Médecin-chef du service d’urologie des HUG
Comment est-ce qu’on détecte ce cancer du testicule ? Existe-t-il des symptômes ?
«Le symptôme le plus fréquent est la palpation d’une masse ou d’un nodule dans le testicule. Ce nodule peut être dur, faire augmenter de volume le testicule ou encore faire mal. Il y a certains types de cancer du testicule relativement rares qui provoquent des troubles hormonaux, qui peuvent par exemple se manifester par une augmentation du volume des seins. Quand le cancer n’est pas localisé, mais métastatique, ce qui ne veut pas dire qu’il n’est pas guérissable, il peut causer des symptômes généraux comme de la fatigue, de la toux, une perte de poids, une baisse de l’énergie ou encore des sudations.»
Outre la palpation, y a-t-il d’autres moyens de prévenir le cancer du testicule ?
«Non, l’autopalpation des testicules reste la mesure la plus efficace de détection de ce cancer, sans qu’il soit possible d’en prévenir l’apparition. En général, on recommande aux patients de se palper sous la douche ou dans le bain, quand le scrotum (ndlr : la poche qui entoure et protège les testicules) est relâché. Chaque homme sait à quoi ressemble son anatomie et en se palpant régulièrement, il arrivera à détecter s’il y a des petites modifications qui mériteraient une consultation chez son médecin traitant ou chez un urologue.»
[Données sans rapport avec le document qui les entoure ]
(* ===== verification/RentalServices.v ===== *)
(** The services of the rental backend (src/bousselha-backend/.../application/service):
    FinancialService, OrphanClientService, ClientService, MaintenanceService,
    CarService, ContractService and DashboardService, one module each.

    Entities are passed as the ids of their rows.  [save] of an entity that is
    already managed writes nothing more, and is left out. *)
From S2P Require Import Prelude Rental.
From Stdlib Require Import Ascii.
Open Scope Z_scope.

(** * Queries *)

Definition exists_row {A} (p : A -> bool) (m : gmap Z A) : bool :=
  existsb (fun r => p r.2) (map_to_list m).
Definition count_rows {A} (p : A -> bool) (m : gmap Z A) : Z :=
  Z.of_nat (length (List.filter (fun r => p r.2) (map_to_list m))).
Definition find_rows `{Database} {A} (p : A -> bool) (m : gmap Z A) : list (Z * A) :=
  List.filter (fun r => p r.2) (scan m).

Definition is_open (c : Contract) : bool :=
  bool_decide (contract_status c = ContractStatus.IN_PROGRESS)
  || bool_decide (contract_status c = ContractStatus.ACTIVE).
Definition of_car (carId : Z) (c : Contract) : bool := contract_car c =? carId.
Definition of_client (clientId : Z) (c : Contract) : bool := contract_client c =? clientId.
Definition has_status (s : ContractStatus.t) (c : Contract) : bool := bool_decide (contract_status c = s).

(** [join fetch c.client join fetch c.car] *)
Definition joined (d : db) (c : Contract) : bool :=
  bool_decide (is_Some (clients d !! contract_client c)) && bool_decide (is_Some (cars d !! contract_car c)).

(** Reading and writing the row of a managed entity. *)
Definition the_car (id : Z) : T Car := let* d := get in or_throw EntityNotFound (cars d !! id).
Definition the_client (id : Z) : T Client := let* d := get in or_throw EntityNotFound (clients d !! id).
Definition the_contract (id : Z) : T Contract := let* d := get in or_throw EntityNotFound (contracts d !! id).
Definition the_maintenance (id : Z) : T Maintenance :=
  let* d := get in or_throw EntityNotFound (maintenances d !! id).

Definition set_car_status (id : Z) (s : CarStatus.t) : T unit :=
  modify (with_cars (alter (car_setStatus s) id)).
Definition set_contract (id : Z) (f : Contract -> Contract) : T unit :=
  modify (with_contracts (alter f id)).

Definition car_status_name (s : CarStatus.t) : string :=
  match s with
  | CarStatus.AVAILABLE => "AVAILABLE" | CarStatus.RENTED => "RENTED" | CarStatus.MAINTENANCE => "MAINTENANCE"
  end.
Definition contract_status_name (s : ContractStatus.t) : string :=
  match s with
  | ContractStatus.IN_PROGRESS => "IN_PROGRESS" | ContractStatus.ACTIVE => "ACTIVE"
  | ContractStatus.COMPLETED => "COMPLETED" | ContractStatus.CANCELLED => "CANCELLED"
  end.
On parle du cancer du et non des testicules, cette terminologie veut-elle dire qu’en cas de maladie un seul testicule est atteint ?
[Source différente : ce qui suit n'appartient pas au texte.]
(* ===== verification/RentalProtocol.v ===== *)
(** The protocol of the rental service: what may happen to its rows, one rule
    for each kind of change, and what holds after any number of changes.

    [pstep] does not say how the service finds out whether a change is allowed
    or how it carries it out; RentalRefine shows that each call of the service
    is a sequence of such changes.  [inv] holds of the empty database and every
    rule keeps it; [evolves] says what no sequence of changes takes back. *)
From S2P Require Import Prelude Rental.
Open Scope Z_scope.

(** * Rules *)

Record state := mkState { rows : db; next : table -> Z }.

Definition bump (t : table) (n : table -> Z) : table -> Z :=
  fun u => if decide (u = t) then n t + 1 else n u.

(** A reservation or a rental that is not over. *)
Definition live (c : Contract) : Prop :=
  deleted c = false
  /\ (contract_status c = ContractStatus.IN_PROGRESS \/ contract_status c = ContractStatus.ACTIVE).

(** Two periods, each with a departure and an expected return, have a moment in
    common.  A contract without one of the two dates clashes with nothing: the
    overlap test of the service skips it, and the rules below require no more
    than that test (RentalExamples.open_ended_reservations). *)
Definition clash (f g : ContractFields) : Prop :=
  match departureDatetime f, expectedReturnDatetime f, departureDatetime g, expectedReturnDatetime g with
  | Some s, Some e, Some s', Some e' => s < e' /\ s' < e
  | _, _, _, _ => False
  end.

(** No live contract of the car, [except] apart, clashes with [f]. *)
Definition bookable (d : db) (car : Z) (f : ContractFields) (except : option Z) : Prop :=
  forall id c, contracts d !! id = Some c -> except <> Some id -> live c -> contract_car c = car ->
    ~ clash f (fields c).

(** No car is wanted by two live contracts at the same time. *)
Definition clash_free (m : gmap Z Contract) : Prop :=
  forall i j c c', m !! i = Some c -> m !! j = Some c' -> i <> j -> live c -> live c' ->
    contract_car c = contract_car c' -> ~ clash (fields c) (fields c').

(** Contract [id] has car [k] out. *)
Definition active (m : gmap Z Contract) (id k : Z) : Prop :=
  exists c, m !! id = Some c /\ contract_status c = ContractStatus.ACTIVE /\ contract_car c = k.

(** The income of contract [id] is recorded, or there is none. *)
Definition has_income (d : db) (id : Z) : Prop :=
  exists rid r, incomes d !! rid = Some r /\ income_contractId r = Some id.
Definition due (c : Contract) : Prop := exists a, totalGeneral (fields c) = Some a /\ 0 < a.
Definition billed (d : db) (id : Z) (c : Contract) : Prop := due c -> has_income d id.

(** [r] is the expense of maintenance [id], whose row is [m]. *)
Definition expense_for (id : Z) (m : Maintenance) (r : ExpenseRecord) : Prop :=
  cost m = Some (expense_amount r) /\ expense_maintenanceId r = Some id
  /\ expense_category r = maintenance_type m /\ expense_description r = maintenance_description m
  /\ expense_source r = ExpenseSource.MAINTENANCE.

(** [id] is that of a row, or one that the generator of [t] gives between [n]
    and [n']. *)
Definition own_id {A} (t : table) (m : gmap Z A) (n n' : table -> Z) (id : Z) : Prop :=
  is_Some (m !! id) \/ n t <= id < n' t.

Section protocol.
Context `{Database}.

(** The registration of [c] is that of no car but [id]. *)
Definition unregistered (d : db) (id : Z) (c : Car) : Prop :=
  forall k c', cars d !! k = Some c' -> k <> id -> same_text (matricule c') (matricule c) = false.

Inductive pstep : state -> state -> Prop :=
| p_skip d n n' : (forall t, n t <= n' t) -> pstep (mkState d n) (mkState d n')
| p_new_car d n c m :
    car_status c = CarStatus.AVAILABLE -> mileage c = Some m -> 0 <= m ->
    unregistered d (n Cars) c ->
    pstep (mkState d n) (mkState (with_cars (insert (n Cars) c) d) (bump Cars n))
| p_edit_car d n id c c' m :
    cars d !! id = Some c -> car_status c' = car_status c ->
    mileage c' = Some m -> 0 <= m -> default 0 (mileage c) <= m ->
    unregistered d id c' ->
    pstep (mkState d n) (mkState (with_cars (insert id c') d) n)
| p_delete_car d n id :
    (forall k c, contracts d !! k = Some c -> contract_car c <> id) ->
    (forall k m, maintenances d !! k = Some m -> maintenance_car m <> id) ->
    pstep (mkState d n) (mkState (with_cars (delete id) d) n)
| p_condition d n id c s :
    cars d !! id = Some c -> car_status c <> CarStatus.RENTED -> s <> CarStatus.RENTED ->
    pstep (mkState d n) (mkState (with_cars (insert id (car_setStatus s c)) d) n)
| p_new_client d n c :
    pstep (mkState d n) (mkState (with_clients (insert (n Clients) c) d) (bump Clients n))
| p_edit_client d n id c :
    is_Some (clients d !! id) ->
    pstep (mkState d n) (mkState (with_clients (insert id c) d) n)
| p_delete_client d n id :
    (forall k c, contracts d !! k = Some c -> contract_client c <> id) ->
    pstep (mkState d n) (mkState (with_clients (delete id) d) n)
| p_reserve d n car client f t :
    is_Some (cars d !! car) -> is_Some (clients d !! client) -> bookable d car f None ->
    pstep (mkState d n)
      (mkState (with_contracts
         (insert (n Contracts) (mkContract car client f ContractStatus.IN_PROGRESS false t)) d)
         (bump Contracts n))
| p_activate d n id c car :
    contracts d !! id = Some c -> deleted c = false ->
    contract_status c = ContractStatus.IN_PROGRESS ->
    cars d !! contract_car c = Some car -> car_status car = CarStatus.AVAILABLE ->
    pstep (mkState d n)
      (mkState (with_cars (insert (contract_car c) (car_setStatus CarStatus.RENTED car))
         (with_contracts (insert id (setStatus ContractStatus.ACTIVE c)) d)) n)
| p_bill d n id c r :
    contracts d !! id = Some c -> ~ has_income d id ->
    totalGeneral (fields c) = Some (income_amount r) -> 0 < income_amount r ->
    income_contractId r = Some id -> income_clientId r = Some (contract_client c) ->
    income_source r = IncomeSource.CONTRACT ->
    pstep (mkState d n) (mkState (with_incomes (insert (n Incomes) r) d) (bump Incomes n))
| p_return d n id c car t :
    contracts d !! id = Some c -> deleted c = false ->
    contract_status c = ContractStatus.ACTIVE -> billed d id c ->
    cars d !! contract_car c = Some car ->
    pstep (mkState d n)
      (mkState (with_cars (insert (contract_car c) (car_setStatus CarStatus.AVAILABLE car))
         (with_contracts (insert id (setStatus ContractStatus.COMPLETED
            (setFields (setActualReturnDatetime t (fields c)) c))) d)) n)
| p_amend d n id c car client f :
    contracts d !! id = Some c -> deleted c = false ->
    contract_status c <> ContractStatus.COMPLETED ->
    (contract_status c = ContractStatus.ACTIVE -> contract_car c = car) ->
    is_Some (cars d !! car) -> is_Some (clients d !! client) -> bookable d car f (Some id) ->
    pstep (mkState d n)
      (mkState (with_contracts (insert id (setFields f (setCarClient car client c))) d) n)
| p_archive d n id c :
    contracts d !! id = Some c -> deleted c = false ->
    contract_status c <> ContractStatus.ACTIVE ->
    pstep (mkState d n) (mkState (with_contracts (insert id (setDeleted true c)) d) n)
| p_maintain d n n' id m eid r :
    (forall t, n t <= n' t) ->
    own_id Maintenances (maintenances d) n n' id -> own_id Expenses (expenses d) n n' eid ->
    is_Some (cars d !! maintenance_car m) ->
    (forall e r', expenses d !! e = Some r' -> (expense_maintenanceId r' = Some id <-> e = eid)) ->
    expense_for id m r ->
    pstep (mkState d n)
      (mkState (with_maintenances (insert id m) (with_expenses (insert eid r) d)) n')
| p_maintain_free d n n' id m :
    (forall t, n t <= n' t) -> own_id Maintenances (maintenances d) n n' id ->
    is_Some (cars d !! maintenance_car m) -> cost m = None ->
    pstep (mkState d n) (mkState (with_maintenances (insert id m) d) n')
| p_drop_maintenance d n id :
    pstep (mkState d n) (mkState (with_maintenances (delete id) d) n).

(** * Invariants *)

(** Ids come from the generators: those of the rows, and those of the
    maintenances and clients that expenses and incomes mention, whose rows may
    have been deleted since. *)
Record ids_ok (s : state) : Prop := {
  cars_below : forall id c, cars (rows s) !! id = Some c -> id < next s Cars;
  clients_below : forall id c, clients (rows s) !! id = Some c -> id < next s Clients;
  contracts_below : forall id c, contracts (rows s) !! id = Some c -> id < next s Contracts;
  incomes_below : forall id r, incomes (rows s) !! id = Some r -> id < next s Incomes;
  maintenances_below : forall id m, maintenances (rows s) !! id = Some m -> id < next s Maintenances;
  expenses_below : forall id r, expenses (rows s) !! id = Some r -> id < next s Expenses;
  origins_below : forall eid r id, expenses (rows s) !! eid = Some r ->
    expense_maintenanceId r = Some id -> id < next s Maintenances;
  payers_below : forall rid r id, incomes (rows s) !! rid = Some r ->
    income_clientId r = Some id -> id < next s Clients }.

(** Contracts, maintenances and incomes refer to rows that exist (an income to
    its contract), and rows hold what their columns may hold. *)
Record rows_ok (s : state) : Prop := {
  contract_row : forall id c, contracts (rows s) !! id = Some c ->
    is_Some (cars (rows s) !! contract_car c) /\ is_Some (clients (rows s) !! contract_client c)
    /\ contract_status c <> ContractStatus.CANCELLED;
  maintenance_row : forall id m, maintenances (rows s) !! id = Some m ->
    is_Some (cars (rows s) !! maintenance_car m);
  income_row : forall rid r id, incomes (rows s) !! rid = Some r -> income_contractId r = Some id ->
    is_Some (contracts (rows s) !! id);
  car_row : forall id c, cars (rows s) !! id = Some c -> exists m, mileage c = Some m /\ 0 <= m }.

Definition registrations_ok (s : state) : Prop :=
  forall i j c c', cars (rows s) !! i = Some c -> cars (rows s) !! j = Some c' -> i <> j ->
    same_text (matricule c) (matricule c') = false \/ same_text (matricule c') (matricule c) = false.

(** A car is out exactly when one contract says so, and no two contracts want
    it at the same time. *)
Record rental_ok (s : state) : Prop := {
  rented_iff_active : forall k car, cars (rows s) !! k = Some car ->
    (car_status car = CarStatus.RENTED <-> exists id, active (contracts (rows s)) id k);
  one_active : forall i j k, active (contracts (rows s)) i k -> active (contracts (rows s)) j k -> i = j;
  active_not_deleted : forall id c, contracts (rows s) !! id = Some c ->
    contract_status c = ContractStatus.ACTIVE -> deleted c = false;
  no_clash : clash_free (contracts (rows s)) }.

(** The books: one income for each contract that is over and was not free, one
    expense for each maintenance, with its cost. *)
Record books_ok (s : state) : Prop := {
  one_income : forall i j r r' id, incomes (rows s) !! i = Some r -> incomes (rows s) !! j = Some r' ->
    income_contractId r = Some id -> income_contractId r' = Some id -> i = j;
  completed_billed : forall id c, contracts (rows s) !! id = Some c ->
    contract_status c = ContractStatus.COMPLETED -> billed (rows s) id c;
  one_expense : forall i j r r' id, expenses (rows s) !! i = Some r -> expenses (rows s) !! j = Some r' ->
    expense_maintenanceId r = Some id -> expense_maintenanceId r' = Some id -> i = j;
  expense_current : forall id m a, maintenances (rows s) !! id = Some m -> cost m = Some a ->
    exists eid r, expenses (rows s) !! eid = Some r /\ expense_for id m r }.

Record inv (s : state) : Prop := {
  inv_ids : ids_ok s;
  inv_rows : rows_ok s;
  inv_registrations : registrations_ok s;
  inv_rental : rental_ok s;
  inv_books : books_ok s }.
End protocol.

(** * Every rule keeps the invariants *)

Create HintDb rental.

Lemma is_Some_insert {A} (m : gmap Z A) k i x : is_Some (m !! k) -> is_Some (<[i := x]> m !! k).
Proof. intros. apply lookup_insert_is_Some'. auto. Qed.
Lemma is_Some_insert_eq {A} (m : gmap Z A) k x : is_Some (<[k := x]> m !! k).
Proof. rewrite lookup_insert_eq. eauto. Qed.
Lemma is_Some_delete {A} (m : gmap Z A) k i : is_Some (m !! k) -> k <> i -> is_Some (delete i m !! k).
Proof. intros. rewrite lookup_delete_ne; auto. Qed.
#[export] Hint Resolve is_Some_insert is_Some_insert_eq is_Some_delete : rental.

Lemma bump_eq t n : bump t n t = n t + 1.
Proof. unfold bump. by rewrite decide_True. Qed.
Lemma bump_le t n u : n u <= bump t n u.
Proof. unfold bump. case_decide; subst; lia. Qed.
#[export] Hint Resolve bump_le : rental.

(** Case analysis on which row a lookup in an updated table finds. *)
Ltac row_cases :=
  repeat match goal with
  | H : <[_ := _]> _ !! _ = Some _ |- _ =>
      apply lookup_insert_Some in H; destruct H as [[? ?]|[? H]]
  | H : delete _ _ !! _ = Some _ |- _ => apply lookup_delete_Some in H; destruct H as [? H]
  end; simplify_eq/=.

Section keeps.
Context `{Database}.
Implicit Types s : state.

Lemma pstep_next s s' t : pstep s s' -> next s t <= next s' t.
Proof. destruct 1; cbn [next]; auto with rental; lia. Qed.

Lemma own_id_below {A} t (m : gmap Z A) (n n' : table -> Z) id :
  (forall u, n u <= n' u) -> (forall k x, m !! k = Some x -> k < n t) ->
  own_id t m n n' id -> id < n' t.
Proof.
  intros Hn Hm [[x E]|L]; [|lia]. eapply Z.lt_le_trans; [by eapply Hm|apply Hn].
Qed.

Lemma payer_below s id c : ids_ok s -> rows_ok s -> contracts (rows s) !! id = Some c ->
  contract_client c < next s Clients.
Proof.
  intros Hi Hr E. destruct (contract_row s Hr id c E) as (_ & [x Ex] & _).
  by apply (clients_below s Hi) in Ex.
Qed.

Lemma pstep_ids s s' : pstep s s' -> rows_ok s -> ids_ok s -> ids_ok s'.
Proof.
  intros Hs Hr I. pose proof (fun t => pstep_next s s' t Hs) as Hn. pose proof (payer_below s) as P.
  destruct Hs, (I) as [I1 I0 I2 I3 I4 I5 I6 I7]; cbn [rows next] in *; constructor; cbn;
    intros; row_cases;
    try (eapply Z.lt_le_trans; [|apply Hn]; by eauto);
    rewrite ?bump_eq; try lia; try (by eapply own_id_below; eauto).
  - match goal with H : is_Some _ |- _ => destruct H; by eapply I0 end.
  - match goal with H : expense_for _ _ _ |- _ => destruct H as (? & ? & ?) end; simplify_eq/=.
    by eapply own_id_below; eauto.
Qed.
«La plupart du temps, oui. Seuls 1 à 2 % des cas sont bilatéraux.»
Quelle est l’incidence du cancer du testicule en Suisse ?
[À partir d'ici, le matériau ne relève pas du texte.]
Lemma sound_contract_softDelete id : sound (ContractService.softDelete id).
Proof.
  intros w I. unfold ContractService.softDelete. apply wp_bind, wp_getContract. intros c Ec Hd.
  destruct (decide _) as [|NA]; [done|].
  destruct (contract_row _ (inv_rows _ I) id c Ec) as (_ & Hcl & _).
  assert (G : forall w1, rtc pstep (view w) (view w1) -> contracts (data w1) !! id = Some c ->
    wp True (bind (set_contract id (setDeleted true)) (fun _ =>
      participating (OrphanClientService.removeClientIfOrphan (contract_client c))))
      (fun _ w' => rtc pstep (view w) (view w')) w1).
  { intros w1 S1 Ec1. apply wp_bind, (wp_set_contract _ _ _ c); [done|]. apply wp_participating.
    assert (S2 : rtc pstep (view w) (mkState (with_contracts (insert id (setDeleted true c)) (data w1)) (seq w1))).
    { eapply rtc_r; [exact S1|]. by apply p_archive. }
    eapply wp_mono; [apply sound_removeClient, (psteps_inv (view w)); [exact S2|done]|].
    intros ? w' S3. cbn in S3. by etrans; [exact S2|]. }
  apply wp_bind, wp_when; intros _.
  - eapply wp_mono; [eapply (wp_weaken _ False); [intros []|]; by apply (wp_ensure id c)|].
    intros ? w1 He. destruct (ensured_steps (data w) _ _ id c _ _ _ He Ec) as (f & Ef & S & _); [done..|].
    apply G; unfold view; rewrite Ef; done.
  - apply G; [apply rtc_refl|done].
Qed.

(** ** DashboardService *)

Lemma sound_calendar : sound DashboardService.calendar.
Proof. apply sound_participating, sound_contract_findActive. Qed.
Lemma sound_getFutureReservations : sound DashboardService.getFutureReservations.
Proof. apply sound_participating, sound_futureReservations. Qed.
Lemma sound_stats : sound DashboardService.stats.
Proof.
  unfold DashboardService.stats. apply sound_then; [apply sound_participating, sound_reads; eauto with reads|].
  intros ?. apply sound_then; [apply sound_participating, sound_reads; eauto with reads|].
  intros ?. apply sound_reads. eauto with reads.
Qed.

Lemma reads_returnAlert r : reads (DashboardService.returnAlert r).
Proof.
  unfold DashboardService.returnAlert. destruct (expectedReturnDatetime _); [|done]. cbv zeta.
  apply reads_bind; [done|]. intros t. destruct (isAfter _ _); [eauto with reads|].
  apply reads_bind; [done|]. intros t'. destruct (isAfter _ _); eauto with reads.
Qed.
Lemma sound_alerts : sound DashboardService.alerts.
Proof.
  apply sound_then; [apply sound_participating, sound_autoActivate|]. intros ?. apply sound_reads.
  unfold today. eauto 10 using reads_returnAlert with reads.
Qed.
End contracts.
«Selon les derniers décomptes de l’OFSP, il y a eu en moyenne 473 nouveaux diagnostics de cancer du testicule en Suisse par année entre 2014 et 2018, pour «seulement» 13 décès par année.»
«On est pas méchants, venez nous consulter en cas de doute»
Recevez-vous régulièrement en consultation des patients atteints de cette maladie ?
«Oui, malheureusement ce n’est pas une pathologie qui est rarissime, même si le cancer des testicules n’est de loin pas le plus fréquent des cancers que l’on traite. Par exemple, nous effectuons dans le service chaque année depuis 2014 des campagnes de dépistage des maladies masculines dans le cadre de Movember. A cette occasion, on a tous les ans des jeunes qui viennent en nous disant qu’ils ont palpé un truc sans forcément oser consulter plus tôt, et cela aboutit à un diagnostic de cancer du testicule.»
Ce genre de situation malheureuse semble démontrer que le cancer du testicule représente encore un tabou. Vous confirmez ?
«Oui, certainement. Ce cancer touche la sphère intime de jeunes hommes, souvent en construction personnelle. Ils se disent certainement que ce cancer risque de toucher à leur virilité et leur fertilité. C’est donc naturel de ne pas oser en parler, mais il faut vraiment venir consulter car les traitements sont très efficaces et n’ont que peu d’effet sur la qualité de vie. Faire l'autruche n'est jamais vraiment une bonne idée.»
En ce sens, estimez-vous que le fait que des sportifs comme Sébastien Haller ou Aksel Lund Svindal rendent public leur diagnostic puisse faire avancer la cause ?
«Sans aucun doute. Je suis navré, je ne connais pas ces sportifs (rires), mais je suis sûr que ce sont des personnalités charismatiques auxquelles beaucoup de jeunes s'identifient. C’est important qu’ils partagent leur vécu et leur parcours, car il s’agit souvent de guérison complète et de rémission durable. Le fait que des sportifs en parlent en disant qu'ils ont vaincu ce cancer ne peut qu'aider à briser les tabous et inciter les patients hésitants à aller consulter. Je le répète, le cancer du testicule est facilement traitable. Il nécessite souvent de la chirurgie, parfois de la chimiothérapie, mais on y survit très bien.»
Et enfin, si vous aviez une chose à dire à quelqu'un qui n’oserait pas venir consulter par gêne, qu’est-ce que ça serait ?
«On n’est pas méchants (rires). Plus sérieusement, souffrir d’un cancer n’est pas une honte, ça arrive à beaucoup plus de monde qu'on ne le croit, et les traitements actuels permettent très souvent d’en guérir, sans toucher à la virilité ni à la sexualité, même si l’on doit parfois retirer un des deux testicules. Au final, c’est une chance que nous les hommes soyons redondants de ce point de vue-là.»